Content marketing has succeeded too well.

A victim of its own success, content marketing is a model that has been so highly adopted it no longer works as optimally as it used to. As much as we’d like to believe that content of value will rise above the din of marketplaces—like a solitary tower in a green field—it no longer always works that way.

Tower in green field

In this piece, we look at where we are and what’s gotten us here. Then we’ll break down how to optimize a content marketing strategy in today’s world for it to find true success.

Traditional Content Marketing’s Effectiveness Has Been Diluted

Let’s define content marketing. From the Content Marketing Institute (CMI):

Content marketing is a strategic marketing approach focused on creating and distributing valuable, relevant, and consistent content to attract and retain a clearly-defined audience—and, ultimately, to drive profitable customer action.

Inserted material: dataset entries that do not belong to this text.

Lemma opm_access_split n npos (m : oram_position_map O) e i acc err prev m' e' :
  opm_inv n npos m -> 0 <= i < n ->
  oram_position_map_access m e i acc = (err, prev, m', e') ->
  exists out o', ram_inner_access (acc (Z.of_nat (entry_index i))) (opm_oram m) e (entry_block i) = (err, out, o', e') /\
    prev = default 0 out /\
    m' = {| opm_size := n; opm_oram := o'; entries_per_block := ENTRIES; entries_per_block_ct := prep_ct_div ENTRIES |}.
Proof.
  intros (Hs & Hn & _ & He & Hct & _) Hi. unfold oram_position_map_access, block_id_for_index_ct.
  rewrite Hs, He, Hct. assert (is_u64 i) by (unfold is_u64; lia).
  rewrite ct_mod_spec, ct_div_spec by (done || (change ENTRIES with 336; lia)).
  unfold entry_index, entry_block. rewrite Z2Nat.id by (apply Z.mod_pos_bound; done).
  destruct (ram_inner_access _ _ _ _) as [[[err1 out1] o1] e1]. intros [= <- <- <- <-]. by exists out1, o1.
Qed.

Lemma opm_read_then_set n npos (m : oram_position_map O) e i pos err prev m' e' :
  opm_inv n npos m -> 0 <= i < n -> 0 <= pos < npos ->
  read_then_set m e i pos = (err, prev, m', e') -> is_success err = true ->
  prev = opm_get m i /\ opm_inv n npos m' /\
  forall j, 0 <= j < n -> opm_get m' j = if j =? i then pos else opm_get m j.
Proof.
  intros Hm Hi Hpos Hrun Hok. simpl in Hrun.
  destruct (opm_access_split _ _ _ _ _ _ _ _ _ _ Hm Hi Hrun) as (out & o' & Hacc & -> & ->).
  destruct Hm as (Hs & Hn & Hnp & He & Hct & Hram & Hrange).
  destruct (ram_inner_access_spec _ _ _ _ _ _ _ _ _ (write_partial_ok _ _) Hram (entry_block_range i n Hi) Hacc Hok)
    as (Hram' & -> & Hget).
  rewrite write_partial_out_spec in Hget |- * by apply entry_range. cbn [fst snd] in Hget.
  rewrite (Z.mod_small pos) in Hget by lia.
  set (m' := {| opm_size := n; opm_oram := o'; entries_per_block := ENTRIES; entries_per_block_ct := _ |}).
  assert (Hnew : forall j, 0 <= j < n -> opm_get m' j = if j =? i then pos else opm_get m j).
  { intros j Hj. unfold opm_get; simpl. rewrite Hget.
    assert (Hlen : (entry_index i / 2 < length (ram_get (opm_oram m) (entry_block i)))%nat).
    { rewrite (ram_get_length _ _ _ Hram). apply Nat.Div0.div_lt_upper_bound.
      pose proof (entry_range i). lia. }
    destruct (Z.eqb_spec (entry_block j) (entry_block i)) as [Eb|Eb].
    - destruct (decide (entry_index i = entry_index j)) as [Ei|Ei].
      + assert (j = i) as -> by (apply entry_inj; (done || lia)). rewrite Z.eqb_refl.
        apply u32_get_set_eq; [done|lia].
      + rewrite u32_get_set_ne by (done || lia). rewrite <- Eb.
        destruct (Z.eqb_spec j i) as [->|]; [done|done].
    - destruct (Z.eqb_spec j i) as [->|]; [done|done]. }
  split_and!; [done| |done]. split_and!; try done.
  intros j Hj. rewrite Hnew by done. destruct (j =? i); [done|by apply Hrange].
Qed.

#[export] Instance oram_position_map_spec : PositionMapSpec (oram_position_map O) := {
  pm_inv := opm_inv;
  pm_get := opm_get;
  pm_get_range n npos pm i Hpm Hi := proj2 (proj2 (proj2 (proj2 (proj2 (proj2 Hpm))))) i Hi;
  read_then_set_spec := opm_read_then_set;
}.
End OpmSpec.

#[export] Program Instance position_map_spec {I} `{PositionMapSpec I} : PositionMapSpec (position_map I) := {
  pm_inv n npos m := pm_inv n npos (impl m);
  pm_get m i := pm_get (impl m) i;
}.
Next Obligation. intros I ?? n npos m i Hm Hi. by apply (pm_get_range n). Qed.
Next Obligation.
  intros I ?? n npos m e i pos err prev m' e' Hm Hi Hpos Hrun Hok. simpl in Hrun.
  destruct (read_then_set (impl m) e i pos) as [[[err1 prev1] x] e1] eqn:E. injection Hrun as <- <- <- <-.
  by apply (read_then_set_spec n npos _ _ _ _ _ _ _ _ Hm Hi Hpos E).
Qed.

(** ** Creation establishes the invariant *)

Lemma oram_new_inv {PM} `{PositionMapSpec PM} L cap n nb rd (pm : PM) :
  (1 <= L <= 50)%nat -> n <= UINT64_MAX -> pm_inv n (2 ^ (Z.of_nat L - 1)) pm ->
  oram_inv L cap n (oram_new L cap nb rd pm).
Proof.
  intros HL Hn Hpm. destruct (bucket_store_create_buckets L HL) as [Hst Hb].
  constructor; [done|done| |done].
  by apply (blank_tree_inv L cap n _ _ (stash_create L cap) Hst (stash_create_wf L cap) Hb eq_refl).
Qed.

Lemma oram_new_data {PM} L cap nb rd (pm : PM) i : (1 <= L <= 50)%nat ->
  oram_data (oram_new L cap nb rd pm) i = data blank_block.
Proof.
  intros HL. destruct (bucket_store_create_buckets L HL) as [Hst Hb].
  destruct (blank_tree_inv L cap 0 (fun _ => 0) _ (stash_create L cap) Hst (stash_create_wf L cap) Hb eq_refl) as [_ Hl].
  unfold oram_data; simpl. by rewrite Hl.
Qed.

Lemma scan_position_map_new_inv size npos e pm e' : 0 < npos <= 2 ^ 32 ->
  scan_position_map_new size npos e = (pm, e') -> pm_inv (Z.of_nat size) npos pm.
Proof.
  intros Hp. unfold scan_position_map_new. destruct (scan_position_map_create size npos e) as [m e1] eqn:E.
  intros [= <- <-]. by apply (scan_position_map_create_inv _ _ _ _ _ Hp E).
Qed.

(** Every entry of a block is a valid position. *)
Definition entries_ok (npos : Z) (d : list Z) : Prop :=
  forall i, (i < length d * 2)%nat -> 0 <= u32_get d i < npos.

Lemma u32_get_cons w d i : u32_get (w :: d) (S (S i)) = u32_get d i.
Proof.
  unfold u32_get. replace (S (S i)) with (i + 1 * 2)%nat by lia.
  rewrite Nat.div_add, Nat.Div0.mod_add by lia. by rewrite Nat.add_1_r.
Qed.

Lemma random_words_spec n npos e ws e' : 0 < npos <= 2 ^ 32 -> random_words n npos e = (ws, e') ->
  length ws = n /\ entries_ok npos ws.
Proof.
  intros Hp. revert e ws e'. induction n as [|n IH]; intros e ws e' H; simpl in H.
  - injection H as <- <-. split; [done|]. intros i Hi. simpl in Hi. lia.
  - destruct (random_words n npos _) as [ws1 e1] eqn:E. injection H as <- <-.
    destruct (IH _ _ _ E) as [Hl Hok]. split; [simpl; lia|].
    set (lo := _ mod npos). set (hi := _ mod npos).
    assert (0 <= lo < npos) by (apply Z.mod_pos_bound; lia).
    assert (0 <= hi < npos) by (apply Z.mod_pos_bound; lia).
    intros [|[|i]] Hi.
    + unfold u32_get. simpl. rewrite Z.div_1_r, Z.mod_add, Z.mod_small by lia. lia.
    + unfold u32_get. simpl. change (Z.pow_pos 2 32) with (2 ^ 32).
      rewrite Z.div_add, (Z.div_small lo), Z.add_0_l, Z.mod_small by lia. lia.
    + rewrite u32_get_cons. apply Hok. simpl in Hi. lia.
Qed.

#[local] Opaque random_words.

Lemma fill_blocks_spec L cap n npos : 0 < npos <= 2 ^ 32 -> forall k i o e errs o' e',
  oram_inv L cap n o -> 0 <= i -> i + Z.of_nat k <= n ->
  fill_blocks k i npos o e = (errs, o', e') -> forallb is_success errs = true ->
  oram_inv L cap n o' /\
  (forall j, i <= j < i + Z.of_nat k -> entries_ok npos (oram_data o' j)) /\
  (forall j, ~ (i <= j < i + Z.of_nat k) -> oram_data o' j = oram_data o j).
Proof.
  intros Hp. induction k as [|k IH]; intros i o e errs o' e' Ho Hi Hk Hrun Hok; cbn [fill_blocks] in Hrun.
  { injection Hrun as <- <- <-. split_and!; [done|intros; lia|done]. }
  destruct (random_words BLOCK_DATA_SIZE_QWORDS npos e) as [buf e1] eqn:Eb.
  destruct (random_words_spec _ _ _ _ _ Hp Eb) as [Hbl Hbok].
  unfold oram_position_map_put, collect in Hrun.
  destruct (access _ o e1 i) as [[[err1 out1] o1] e2] eqn:Ea.
  destruct (fill_blocks k (i + 1) npos _ _) as [[errs2 o2] e3] eqn:Ef. injection Hrun as <- <- <-.
  cbn [forallb] in Hok. apply andb_prop in Hok as [Hok1 Hok2].
  destruct (access_spec (PM := position_map scan_position_map) _ (from_buffer_ok buf ltac:(lia)) L cap n o e1 i _ _ _ _ Ho ltac:(lia) Ea Hok1)
    as (Ho1 & _ & Hd1).
  destruct (IH (i + 1) _ _ _ _ _ (collect_statistics_inv _ _ _ _ Ho1) ltac:(lia) ltac:(lia) Ef Hok2) as (Ho2 & Hin & Hout).
  unfold block_data_from_buffer in Hd1. cbn [snd] in Hd1.
  rewrite take_ge in Hd1 by lia. split_and!; [done| |].
  - intros j Hj. destruct (decide (j = i)) as [->|]; [|apply Hin; lia].
    rewrite Hout, collect_statistics_data, Hd1, Z.eqb_refl by lia. done.
  - intros j Hj. rewrite Hout, collect_statistics_data, Hd1 by lia.
    by rewrite (proj2 (Z.eqb_neq j i)) by lia.
Qed.

Lemma oram_position_map_new_inv L cap n npos o e errs pm e' :
  0 < n <= UINT64_MAX -> 0 < npos <= 2 ^ 32 -> oram_inv L cap (blocks_needed n) o ->
  oram_position_map_new n npos o e = (errs, pm, e') -> forallb is_success errs = true ->
  pm_inv n npos pm.
Proof.
  intros Hn Hp Ho Hrun Hok. unfold oram_position_map_new in Hrun.
  destruct (fill_blocks _ 0 npos o e) as [[errs1 o1] e1] eqn:Ef. injection Hrun as <- <- <-.
  assert (Hbn : 0 < blocks_needed n) by (pose proof (entry_block_range 0 n ltac:(lia)); unfold entry_block in *; lia).
  destruct (fill_blocks_spec L cap (blocks_needed n) npos Hp (Z.to_nat (blocks_needed n)) 0 o e _ _ _ Ho ltac:(lia) ltac:(lia) Ef Hok)
    as (Ho1 & Hent & _).
  unfold UINT64_MAX in Hn. split_and!; simpl; [done|lia|lia|done|done|by exists L, cap|].
  intros i Hi. unfold opm_get; simpl.
  apply (Hent (entry_block i)); [pose proof (entry_block_range i n Hi); lia|].
  rewrite (oram_data_length L cap (blocks_needed n)) by done. apply entry_range.
Qed.

(** The main ORAM, from a recursive map over an inner ORAM over a scan map. *)
Lemma oram_create_inv L0 cap0 L n nb0 e pm0 e0 errs pm e1 :
  (1 <= L0 <= 32)%nat -> (1 <= L <= 32)%nat -> 0 < n <= UINT64_MAX ->
  scan_position_map_new (Z.to_nat (blocks_needed n)) (2 ^ (Z.of_nat L0 - 1)) e = (pm0, e0) ->
  oram_position_map_new n (2 ^ (Z.of_nat L - 1)) (oram_new L0 cap0 nb0 scan_recursion_depth pm0) e0 = (errs, pm, e1) ->
  forallb is_success errs = true ->
  oram_inv L 100 n (oram_create L (errs, pm, e1)).1.2.
Proof.
  intros HL0 HL Hn Hs Hnew Hok.
  assert (Hpow : forall l, (1 <= l <= 32)%nat -> 0 < 2 ^ (Z.of_nat l - 1) <= 2 ^ 32).
  { intros l Hl. split; [apply Z.pow_pos_nonneg; lia|apply Z.pow_le_mono_r; lia]. }
  assert (Hbn : 0 < blocks_needed n) by (pose proof (entry_block_range 0 n ltac:(lia)); unfold entry_block in *; lia).
  assert (Hbu : blocks_needed n <= UINT64_MAX).
  { unfold blocks_needed, UINT64_MAX in *. change ENTRIES with 336. destruct (_ =? 0); dlia. }
  apply scan_position_map_new_inv in Hs; [|by apply Hpow]. rewrite Z2Nat.id in Hs by lia.
  assert (Hinner := oram_new_inv L0 cap0 (blocks_needed n) nb0 scan_recursion_depth pm0 ltac:(lia) Hbu Hs).
  apply (oram_position_map_new_inv L0 cap0) in Hnew; [|done|by apply Hpow|done|done].
  simpl. apply oram_new_inv; [lia|lia|].
  destruct Hnew as (H1 & H2 & H3 & H4 & H5 & (L1 & cap1 & [? ? ? ?]) & H7).
  split_and!; try done. exists L1, cap1. by constructor.
Qed.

Instead of pitching your products or services, you are providing truly relevant and useful content to your prospects and customers to help them solve their issues.

Now I hate to do this, but I have to get pedantic. Further into the defining piece, CMI puts the emphasis on “valuable” and “relevant” as the differentiators between just plain marketing and content marketing. Which is cool. I like value and relevance as much as the next guy.

But that doesn’t mean I, or the audience of the brands I work with, are always looking to engage with valuable, relevant content. Sometimes, there has to be something that happens before that content to tilt an audience’s interest toward value. Sometimes there needs to be an attention-getter that might not be of any real value at all.

Why? Because as odd as it sounds: there’s arguably too much valuable, relevant content out there now! There’s too much content full stop.

That’s right. As marketers, we’ve done such a good job of buying into the “valuable, relevant” content idea that we’re drowning our audience in it. In so doing, we’ve brought the need for advertising (gasp!) back into favor. The future of content marketing success drives through advertising. Social media ads (Check out Larry Kim’s 10 Killer Social Media Advertising Hacks For Content Marketers). Display. SEM. Native advertising. TV ads. And so on and so forth.

To Win With Content Marketing, You’ll Have to Pay

Other, smarter people have taken swipes at this topic before. Tom Webster’s piece on content arbitrage from way back in 2013 still jumps to the top of my mind.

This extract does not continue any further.